At that meeting, the cartel’s leaders announced they may consider rolling back some of the production cuts they agreed upon last year, possibly later in 2024, if market conditions are favorable. What traders heard, however, was that they would for sure roll back those cuts. Prices slumped. OPEC had to say what it had said again, more emphatically.

“Those funds who thought we were heading into a production battle, had their concerns quickly assuaged when OPEC+ members went on a PR campaign to assure the world their changes to production would be market dependent,” StoneX oil analyst Alex Hodes told Reuters on Monday.

The emerging sentiment also got a boost from expectations for strong fuel demand this driving season in the United States. The reversal in prices, as they snapped a three-week losing streak, comes despite sub-expectation industrial activity data from China. The country reported factory output growth of 5.6% which would normally be a solid enough figure. However, analysts had expected growth of 6%, so the actual reading was dubbed disappointing by Reuters.

Yet even this could not dampen oil trader optimism once it sank in that OPEC was not going to return any supply to market unless the price was right. Reuters’ John Kemp reported in his latest column that speculators had bought back some of the oil futures they’d sold immediately after the last OPEC+ meeting, with the total purchases at the equivalent of 80 million barrels over the week to June 11.
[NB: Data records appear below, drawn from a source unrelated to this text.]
(** One iteration of the scan loop prints, may assign the record the
    entry queues, and completes, raises [TypeError] from the handler, or
    re-raises a read failure that is not an [Exception]. *)
Lemma scan_entry_run e st :
  ∃ l, out (Scanner.scan_entry e st).2 = out st ++ l ∧
       errors (Scanner.scan_entry e st).2 = errors st ∧
       requests (Scanner.scan_entry e st).2 = requests st ∧
       written (Scanner.scan_entry e st).2 = written st ∧
       (icons (Scanner.scan_entry e st).2 = icons st ∨
        ∃ ic, Scanner.queued e = Some ic ∧
              icons (Scanner.scan_entry e st).2 = dict_set (steamid ic) ic (icons st)) ∧
       ((Scanner.scan_entry e st).1 = Normal () ∨ (Scanner.scan_entry e st).1 = Raised TypeError ∨
        ∃ err, de_read e = ReadFail err ∧ is_Exception err = false ∧
               (Scanner.scan_entry e st).1 = Raised err).
Proof.
  unfold Scanner.scan_entry, Scanner.queued, Scanner.is_shortcut_file, print, set_icon, modify;
    unfold_stm.
  destruct (de_is_file e), (py_endswith _ _); simpl;
    try (exists []; rewrite app_nil_r; by split_and!; [..|left|left]).
  destruct (de_read e) as [raw|err]; simpl.
  - destruct (Scanner.classify _); simpl; eexists; split_and!; try done;
      first [by left | by right; eauto].
  - destruct (is_Exception err) eqn:He; simpl; [eexists|exists []];
      split_and!; try done; try (by rewrite app_nil_r);
      first [by left | by right; left | by right; right; eauto].
Qed.

(** One iteration of the download loop issues one request, keeps the dict,
    counts at most one error, writes at most the icon's file, and completes
    or raises [TypeError] (line 169) or [RequestException]. *)
Lemma fetch_one_run sid ic st :
  icons (Fetcher.fetch_one (sid, ic) st).2 = icons st ∧
  requests (Fetcher.fetch_one (sid, ic) st).2 = requests st ++ [Fetcher.icon_url sid ic] ∧
  (errors (Fetcher.fetch_one (sid, ic) st).2 = errors st ∨
   errors (Fetcher.fetch_one (sid, ic) st).2 = S (errors st)) ∧
  (written (Fetcher.fetch_one (sid, ic) st).2 = written st ∨
   ∃ body, written (Fetcher.fetch_one (sid, ic) st).2 = written st ++ [(path ic, body)]) ∧
  ((Fetcher.fetch_one (sid, ic) st).1 = Normal () ∨
   (Fetcher.fetch_one (sid, ic) st).1 = Raised TypeError ∨
   (Fetcher.fetch_one (sid, ic) st).1 = Raised RequestException).
Proof.
  unfold Fetcher.fetch_one, Fetcher.incr_errors, get_state, set_errors, log_request, log_write,
    print, modify; unfold_stm. simpl.
  destruct (os_get _) as [status body|]; simpl; [|by split_and!; auto].
  destruct (Fetcher.response_ok status); simpl; [|by split_and!; auto].
  destruct (os_writable (path ic)); simpl; split_and!; eauto.
Qed.

(** A record is queued only when its icon path does not exist. *)
Lemma queued_missing e ic : Scanner.queued e = Some ic → os_kind (path ic) = None.
Proof.
  unfold Scanner.queued, Scanner.classify. destruct (Scanner.is_shortcut_file e); [|done].
  destruct (de_read e); [|done]. repeat case_match; simplify_eq/=; try done.
  intros [= <-]. simpl. by apply path_exists_false.
Qed.

(** ** Composing the phases *)

Section phases.
Variable I : state → Prop.
Variable G : exn → Prop.
Hypothesis I_printed : ∀ s l, I s → I (printed s l).

(** From a summary [o = v1 ∨ o = v2 ∨ ...] of the outcome, reduce a goal
    [∀ e, o = Raised e → G e] to the exceptions listed. *)
Ltac raised_cases :=
  let e := fresh "e" in let He := fresh "He" in
  intros e He;
  repeat match goal with
  | H : _ ∨ _ |- _ => destruct H | H : ∃ _, _ |- _ => destruct H | H : _ ∧ _ |- _ => destruct H
  end;
  match goal with H : ?x = _, He : ?x = Raised _ |- _ => rewrite H in He end; simplify_eq/=.
(** * Hall of Fame enhancer dashboard: data wrangling and track layout

    A shallow embedding of the Python sources [data_processor.py]
    (the two [DataProcessor] classes and [VisualizationGenerator]) and of
    the Streamlit application module, with the properties of the
    specification stated over it.

    Conventions of the embedding.
    - A pandas table is the list of its rows, in index order; a row is a
      record with one field per column.  A missing value (NaN / None) in an
      object column is [None].  The column-less frame [pd.DataFrame()] that
      the loaders return on failure is kept apart from a frame that has
      columns and no rows (see [DataFrame]).
    - A Python [str] is a [string]; comparison is code-point order, which
      is what [String.compare] computes on UTF-8 bytes.  Labels are taken
      to be ASCII where a digit test is involved.
    - A [float64] column is a column of rationals: the order, the maximum
      and the product by [1.1] are the exact ones, rounding is not
      modelled.
    - A Python [dict] that is iterated is the list of its items in
      insertion order. *)

From Stdlib Require Import List Bool Arith ZArith QArith Qround Lia.
From Stdlib Require Import String Ascii DecimalString.
From Stdlib Require Import Sorted Permutation.
Import ListNotations.

Open Scope string_scope.
Open Scope list_scope.

(** * Python and pandas primitives *)

(** [str(n)] and [f"{n}"] for a non-negative integer. *)
Definition str_of_nat (n : nat) : string :=
  NilZero.string_of_uint (Nat.to_uint n).

(** [int(s)] on a string of decimal digits; [None] is [ValueError]. *)
Definition py_int (s : string) : option nat :=
  option_map Nat.of_uint (NilZero.uint_of_string s).

(** [s.split(sep)] for a one-character separator. *)
Fixpoint split_on (sep : ascii) (s : string) : list string :=
  match s with
  | EmptyString => [EmptyString]
  | String c s' =>
      if Ascii.eqb c sep then EmptyString :: split_on sep s'
      else match split_on sep s' with
           | [] => [String c EmptyString]
           | w :: ws => String c w :: ws
           end
  end.

Definition is_nil {A : Type} (l : list A) : bool :=
  match l with [] => true | _ :: _ => false end.

Definition option_eq_dec {A : Type}
  (dec : forall x y : A, {x = y} + {x <> y})
  (x y : option A) : {x = y} + {x <> y}.
Proof. decide equality. Defined.

Definition Q_eq_dec (x y : Q) : {x = y} + {x <> y}.
Proof. decide equality; [apply Pos.eq_dec | apply Z.eq_dec]. Defined.

(** The mask of the values that differ from [r]. *)
Definition other_than {A : Type} (eq_dec : forall x y : A, {x = y} + {x <> y})
  (r x : A) : bool :=
  if eq_dec r x then false else true.

(** [Series.unique()] and [DataFrame.drop_duplicates()] (keep first): the
    distinct values, each at the place of its first occurrence. *)
Fixpoint unique {A : Type} (eq_dec : forall x y : A, {x = y} + {x <> y})
  (l : list A) : list A :=
  match l with
  | [] => []
  | x :: l' => x :: filter (other_than eq_dec x) (unique eq_dec l')
  end.

(** [Series.dropna()]. *)
Fixpoint dropna {A : Type} (l : list (option A)) : list A :=
  match l with
  | [] => []
  | Some x :: l' => x :: dropna l'
  | None :: l' => dropna l'
  end.

(** The mask [column == value] on an object column: a missing value
    compares unequal to everything. *)
Definition cell_is (c : option string) (v : string) : bool :=
  match c with
  | Some s => s =? v
  | None => false
  end.

(** ** [sorted(l, key=...)]

    Python's [sorted] is stable: elements with equal keys keep their
    relative order.  The result of a stable sort is determined by its input
    ([sorted_by_stable], [sorted_by_sorted]), so a stable insertion sort
    computes the list that Timsort computes. *)
Section SortedBy.
Context {A K : Type}.
Variable key : A -> K.
Variable leb : K -> K -> bool.

Fixpoint insert_by (x : A) (l : list A) : list A :=
  match l with
  | [] => [x]
  | y :: l' => if leb (key x) (key y) then x :: y :: l' else y :: insert_by x l'
  end.

Definition sorted_by (l : list A) : list A := fold_right insert_by [] l.

Definition key_le (a b : A) : Prop := leb (key a) (key b) = true.

(** The elements whose key is equivalent to [k]. *)
Definition same_key (k : K) (a : A) : bool := leb (key a) k && leb k (key a).
End SortedBy.

(** [sorted(l)] on a list of strings. *)
Definition sorted (l : list string) : list string :=
  sorted_by (fun s => s) String.leb l.

Definition str_lt (s1 s2 : string) : Prop := String.compare s1 s2 = Lt.
Definition str_le (s1 s2 : string) : Prop := String.leb s1 s2 = true.

(** ** Frames *)

(** A pandas frame whose rows have type [R].  [NoColumns] is
    [pd.DataFrame()], the frame without columns (and without rows) that the
    loaders and the reconciler return when they have nothing; reading a
    column of it raises [KeyError]. *)
Inductive DataFrame (R : Type) : Type :=
| NoColumns : DataFrame R
| Frame (rows : list R) : DataFrame R.
Arguments NoColumns {R}.
Arguments Frame {R} rows.

Definition rows_of {R : Type} (df : DataFrame R) : list R :=
  match df with
  | NoColumns => []
  | Frame rows => rows
  end.

(** [df.empty]. *)
Definition empty {R : Type} (df : DataFrame R) : bool := is_nil (rows_of df).

(** * The metadata table *)

(** One row of the enhancer and experiment metadata.  The columns are the
    ones the program reads by name; [meta_gc_delivered] is the column
    ['GC delivered'].  The imaging columns other than the viewer link are
    only displayed and are left out.  The facet columns hold strings. *)
Record MetaRow : Type := {
  meta_enhancer_id : option string;
  meta_cargo : option string;
  meta_experiment : option string;
  meta_proximal_gene : option string;
  meta_gc_delivered : option string;
  meta_neuroglancer_url : option string
}.

(** * The application module: facet options *)

Module App.

(** The value of [get_filtered_options]: a dict with six fixed keys. *)
Record FilterOptions : Type := {
  enhancers : list string;
  cargos : list string;
  experiments : list string;
  genes : list string;
  gc_delivered : list string;
  cell_types : list string
}.

(** One turn of the loop of [get_options_for_filter]. *)
Definition apply_filter (exclude_filter : string)
  (temp_metadata : list MetaRow) (item : string * string) : list MetaRow :=
  let (filter_name, filter_value) := item in
  if negb (filter_name =? exclude_filter) && negb (filter_value =? "All") then
    if filter_name =? "enhancer" then
      filter (fun r => cell_is (meta_enhancer_id r) filter_value) temp_metadata
    else if filter_name =? "cargo" then
      filter (fun r => cell_is (meta_cargo r) filter_value) temp_metadata
    else if filter_name =? "experiment" then
      filter (fun r => cell_is (meta_experiment r) filter_value) temp_metadata
    else if filter_name =? "gene" then
      filter (fun r => cell_is (meta_proximal_gene r) filter_value) temp_metadata
    else if filter_name =? "gc_delivered" then
      filter (fun r => cell_is (meta_gc_delivered r) filter_value) temp_metadata
    else temp_metadata
  else temp_metadata.

(** The mask that one turn of the loop keeps: the row passes unless the
    item is a constraint on one of the five metadata columns, other than
    the excluded one, that the row does not meet. *)
Definition passes (exclude_filter filter_name filter_value : string)
  (r : MetaRow) : bool :=
  if negb (filter_name =? exclude_filter) && negb (filter_value =? "All") then
    if filter_name =? "enhancer" then cell_is (meta_enhancer_id r) filter_value
    else if filter_name =? "cargo" then cell_is (meta_cargo r) filter_value
    else if filter_name =? "experiment" then cell_is (meta_experiment r) filter_value
    else if filter_name =? "gene" then cell_is (meta_proximal_gene r) filter_value
    else if filter_name =? "gc_delivered" then cell_is (meta_gc_delivered r) filter_value
    else true
  else true.

(** [get_options_for_filter(exclude_filter)], closed over the arguments of
    [get_filtered_options]; [selected_filters] is the list of the items of
    the dict. *)
Definition get_options_for_filter (selected_filters : list (string * string))
  (base_metadata : list MetaRow) (exclude_filter : string) : list MetaRow :=
  fold_left (apply_filter exclude_filter) selected_filters base_metadata.

(** [sorted([x for x in md[col].dropna().unique() if x != ''])
     if not md.empty else []]. *)
Definition available (column : MetaRow -> option string)
  (md : list MetaRow) : list string :=
  if is_nil md then []
  else sorted (filter (fun x => negb (x =? ""))
                 (unique string_dec (dropna (map column md)))).

(** The key [lambda x: int(x.split('_')[2])].  [IndexError] and
    [ValueError] are sent to [0]; neither occurs on the catalog
    ([cell_type_key_defined]). *)
Definition cell_type_key (x : string) : nat :=
  match nth_error (split_on "_" x) 2 with
  | Some t => match py_int t with Some n => n | None => 0 end
  | None => 0
  end.
(** X17. The filters select exactly the joined samples that satisfy
    them: a sample is returned under a task type, a split and a
    hallucination flag exactly when it is a sample of the unfiltered set
    whose source has that task type (or the type is [ALL]), whose
    response has that split (or the split is [ALL]) and whose response
    has labels as the flag says (or no flag is given). *)
Theorem filters_select_exactly (self : Loader.RAGtruthLoader)
    (task_type : TaskType.t) (split : SplitType.t) (has_hallucination : option bool)
    (s : RAGtruthSample.t) :
  s ∈ Loader.joined_samples self task_type split has_hallucination
  ↔ s ∈ Loader.joined_samples self TaskType.ALL SplitType.ALL None
    ∧ (task_type = TaskType.ALL
       ∨ RAGtruthSource.task_type (RAGtruthSample.source s) = TaskType.value task_type)
    ∧ (split = SplitType.ALL
       ∨ RAGtruthResponse.split (RAGtruthSample.response s) = SplitType.value split)
    ∧ (has_hallucination = None
       ∨ has_hallucination = Some (RAGtruthSample.has_hallucination s)).
Proof.
  rewrite !elem_of_joined_samples. split.
  - intros (Hin & Hsrc & Hp). split.
    + split; [done|]. split; [done|].
      apply (passes_filters_spec _ _ _ _ _ _ Hsrc). auto.
    + by apply (passes_filters_spec _ _ _ _ _ _ Hsrc).
  - intros ((Hin & Hsrc & _) & Hc). split; [done|]. split; [done|].
    by apply (passes_filters_spec _ _ _ _ _ _ Hsrc).
Qed.

(** X18. The flag [has_hallucination] splits a filtered set in two:
    the samples returned under [True] and under [False] together number
    those returned without the flag. *)
Theorem hallucination_flag_partitions (self : Loader.RAGtruthLoader)
    (task_type : TaskType.t) (split : SplitType.t) :
  (length (Loader.joined_samples self task_type split (Some true))
   + length (Loader.joined_samples self task_type split (Some false)))%nat
  = length (Loader.joined_samples self task_type split None).
Proof.
  unfold Loader.joined_samples.
  set (m := Loader.source_map_of (Loader.sources self)).
  induction (Loader.responses self) as [|r l IH]; [done|].
  rewrite !filter_cons.
  assert (Hp : ∀ b, Loader.passes_filters m task_type split (Some b) r
                    = Loader.passes_filters m task_type split None r
                      && bool_decide (RAGtruthResponse.has_hallucination r = b)).
  { intros b. unfold Loader.passes_filters. f_equal; [by rewrite andb_true_r|].
    by repeat case_bool_decide. }
  rewrite !Hp.
  destruct (Loader.passes_filters m task_type split None r); cbn [andb].
  - destruct (RAGtruthResponse.has_hallucination r);
      repeat case_decide; try done; try (by exfalso; auto);
      simpl in *; destruct (m !! _); simpl; lia.
  - repeat case_decide; try done.
Qed.

(** ** Sampling and statistics *)

(** X19. With a positive count and a [random.sample] that returns as
    many items as it is asked for, [get_samples] does not raise and
    returns [min(max_samples, size)] samples, the size being that of the
    filtered set. *)
Theorem sample_size_is_the_minimum
    (rng : Type) (seed : Z → rng)
    (sample : rng → list RAGtruthSample.t → nat → list RAGtruthSample.t * rng)
    (self : Loader.RAGtruthLoader) (task_type : TaskType.t) (split : SplitType.t)
    (has_hallucination : option bool) (k : Z) (random_seed : option Z) (g : rng) :
  (∀ g population n, (n <= length population)%nat →
                     length (sample g population n).1 = n) →
  (0 < k)%Z →
  ∃ chosen,
    (Loader.get_samples rng seed sample self task_type split has_hallucination
       (Some k) random_seed g).1 = Returned chosen
    ∧ Z.of_nat (length chosen)
      = Z.min k (Z.of_nat (length (Loader.joined_samples self task_type split
                                     has_hallucination))).
Proof.
  intros Hsample Hk. unfold Loader.get_samples, Loader.random_sampling.
  set (all := Loader.joined_samples self task_type split has_hallucination).
  destruct (k =? 0)%Z eqn:E0; [lia|]. cbn [negb andb].
  destruct (k <? Z.of_nat (length all))%Z eqn:E1.
  - destruct (k <? 0)%Z eqn:E2; [lia|].
    match goal with |- context [sample ?g' all ?n] =>
      pose proof (Hsample g' all n) as Hlen; destruct (sample g' all n) as [c g''] end.
    exists c. split; [done|]. simpl in Hlen. rewrite Hlen by lia. lia.
  - exists all. split; [done|]. lia.
Qed.

Lemma toy_sample_length (g : nat) (population : list RAGtruthSample.t) (n : nat) :
  (n <= length population)%nat → length (Scenario.toy_sample g population n).1 = n.
Proof.
  intros H. unfold Scenario.toy_sample. simpl.
  rewrite length_take, length_rotate. lia.
Qed.

Lemma sample_size_witness :
  ∃ chosen,
    (Loader.get_samples nat Scenario.toy_seed Scenario.toy_sample Scenario.loader
       TaskType.ALL SplitType.ALL None (Some 1%Z) (Some 42%Z) 0%nat).1 = Returned chosen
    ∧ Z.of_nat (length chosen)
      = Z.min 1 (Z.of_nat (length (Loader.joined_samples Scenario.loader TaskType.ALL
                                     SplitType.ALL None))).
Proof.
  apply (sample_size_is_the_minimum nat Scenario.toy_seed Scenario.toy_sample).
  - exact toy_sample_length.
  - lia.
Defined.

(** X20. A negative count makes [get_samples] raise [ValueError],
    whatever the filtered set, after the generator has been reseeded
    when a seed is given. *)
Theorem negative_count_raises
    (rng : Type) (seed : Z → rng)
    (sample : rng → list RAGtruthSample.t → nat → list RAGtruthSample.t * rng)
    (self : Loader.RAGtruthLoader) (task_type : TaskType.t) (split : SplitType.t)
    (has_hallucination : option bool) (k : Z) (random_seed : option Z) (g : rng) :
  (k < 0)%Z →
  ∃ msg,
    Loader.get_samples rng seed sample self task_type split has_hallucination
      (Some k) random_seed g
    = (Raised (ValueError msg), from_option seed g random_seed).
Proof.
  intros Hk. unfold Loader.get_samples, Loader.random_sampling.
  set (all := Loader.joined_samples self task_type split has_hallucination).
  pose proof (Nat2Z.is_nonneg (length all)) as Hlen.
  destruct (Z.eqb_spec k 0) as [|_]; [lia|]. cbn [negb andb].
  destruct (Z.ltb_spec k (Z.of_nat (length all))) as [_|]; [|lia].
  destruct (Z.ltb_spec k 0) as [_|]; [|lia].
  eexists. by destruct random_seed.
Qed.

Lemma negative_count_witness :
  ∃ msg,
    Loader.get_samples nat Scenario.toy_seed Scenario.toy_sample Scenario.loader
      TaskType.ALL SplitType.ALL None (Some (-3)%Z) (Some 42%Z) 0%nat
    = (Raised (ValueError msg), 42%nat).
Proof.
  apply (negative_count_raises nat Scenario.toy_seed Scenario.toy_sample Scenario.loader
           TaskType.ALL SplitType.ALL None (-3)%Z (Some 42%Z) 0%nat).
  lia.
Defined.

(** X21. [source_texts] is never empty and holds at most two texts: the
    source information itself when it is a string; for a mapping the
    value under [passages], if any, followed by the question, if any,
    and the printed mapping when it has neither key. *)
Theorem source_texts_is_never_empty
    (py_str : json_value → str) (s : RAGtruthSample.t) :
  let texts := RAGtruthSample.source_texts py_str s in
  let source_info := RAGtruthSource.source_info (RAGtruthSample.source s) in
  (1 <= length texts <= 2)%nat
  ∧ (∀ text, source_info = JStr text → texts = [JStr text])
  ∧ (∀ items, source_info = JObj items →
       utf8 "passages" ∉ items.*1 → utf8 "question" ∉ items.*1 →
       texts = [JStr (py_str source_info)])
  ∧ (∀ items, source_info = JObj items → utf8 "passages" ∈ items.*1 →
       head texts = Some (dict_get items (utf8 "passages") JNull))
  ∧ (∀ items, source_info = JObj items → utf8 "question" ∈ items.*1 →
       last texts
       = Some (JStr (utf8 "Question: "
                       ++ RAGtruthSample.format_value py_str
                            (dict_get items (utf8 "question") JNull)))).
Proof.
  intros texts source_info. subst texts source_info.
  unfold RAGtruthSample.source_texts.
  destruct (RAGtruthSource.source_info (RAGtruthSample.source s)) as [| | | | |items];
    try (split; [simpl; lia|]; repeat split; congruence).
  split; [|split; [|split; [|split]]].
  - repeat case_bool_decide; simpl; lia.
  - discriminate.
  - intros ? [= <-] Hp Hq. by rewrite !bool_decide_eq_false_2.
  - intros ? [= <-] Hp. rewrite (bool_decide_eq_true_2 _ Hp).
    by case_bool_decide.
  - intros ? [= <-] Hq. rewrite (bool_decide_eq_true_2 _ Hq).
    by case_bool_decide.
Qed.

Lemma count_if_cons {A} (P : A → bool) (x : A) (l : list A) :
  Loader.count_if P (x :: l) = (Z.b2z (P x) + Loader.count_if P l)%Z.
Proof.
  unfold Loader.count_if. rewrite filter_cons.
  destruct (P x); case_decide; try done; rewrite ?length_cons; cbn [Z.b2z]; lia.
Qed.

Lemma count_if_nonneg {A} (P : A → bool) (l : list A) : (0 <= Loader.count_if P l)%Z.
Proof. unfold Loader.count_if. lia. Qed.

(** The counter of a key after a pass of [counts[key] = counts.get(key,
    0) + 1] over a list. *)
Lemma fold_count_up {A} (key : A → str) (l : list A) (m : gmap str Z) (k : str) :
  fold_left (fun counts x => Loader.count_up counts (key x)) l m !! k
  = let n := Loader.count_if (fun x => bool_decide (key x = k)) l in
    if (n =? 0)%Z then m !! k else Some (default 0%Z (m !! k) + n)%Z.
Proof.
  revert m. induction l as [|x l IH]; intros m; [done|].
  cbn [fold_left]. rewrite IH, count_if_cons. cbv zeta.
  pose proof (count_if_nonneg (fun x => bool_decide (key x = k)) l) as Hn.
  set (n := Loader.count_if (fun x => bool_decide (key x = k)) l) in *. clearbody n.
  unfold Loader.count_up.
  destruct (decide (key x = k)) as [Hk|Hk].
  - rewrite bool_decide_eq_true_2 by done. rewrite Hk, lookup_insert_eq.
    cbn [Z.b2z default from_option]. unfold id.
    destruct (Z.eqb_spec n 0), (Z.eqb_spec (1 + n) 0); try lia; f_equal; lia.
  - rewrite bool_decide_eq_false_2 by done. rewrite lookup_insert_ne by done.
    cbn [Z.b2z]. by rewrite Z.add_0_l.
Qed.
Still, Kemp wrote that overall bearishness remained the dominant sentiment among oil speculators because of the spare capacity that OPEC+ has and because of rising production from places like the United States, Guyana, and Brazil. Interestingly, energy consultancy Rystad Energy recently predicted that global oil supply growth will be virtually non-existent this year because of the OPEC+ cuts without mentioning spare capacity.

The firm pointed to the OPEC+ cuts and their recent extension into next year and noted that “US shale remains a trustworthy source of growth, though less elastic to price changes and more consolidated after continued rounds of mergers and acquisitions. This reduces the short-term upside potential for a surprise in US growth.”

Indeed, the Energy Information Administration recently forecast this year’s average oil production rate in the U.S. at 13.2 million barrels daily, which would be a modest 2% increase on the year. Next year, the EIA sees output rising by another half a million barrels daily to 13.7 million barrels daily.
With the consolidation underway in U.S. shale and with the uncertainty around what direction oil prices will go into on any day, let alone over a longer horizon, drillers are not exactly eager to drill. The claim that whatever happens anywhere else U.S. shale will step in to ensure sufficient supply no longer holds true in the age of capital discipline and investor returns above all else.

Meanwhile, volatility remains heightened. One weekly EIA report is all it would take to reverse the course of prices in case it suggests fuel demand is falling short of expectations. Some believe it would take even less because a lot of the recent buying that saw prices inch higher was in fact covering of short positions, according to Mizuho Securities’ Bob Yawger.

On the other hand, a bullish EIA report on inventories would push prices further up—and create a problem for the Biden administration, which is already considering more emergency releases from the SPR to keep gas prices lower in the months ahead of the November elections.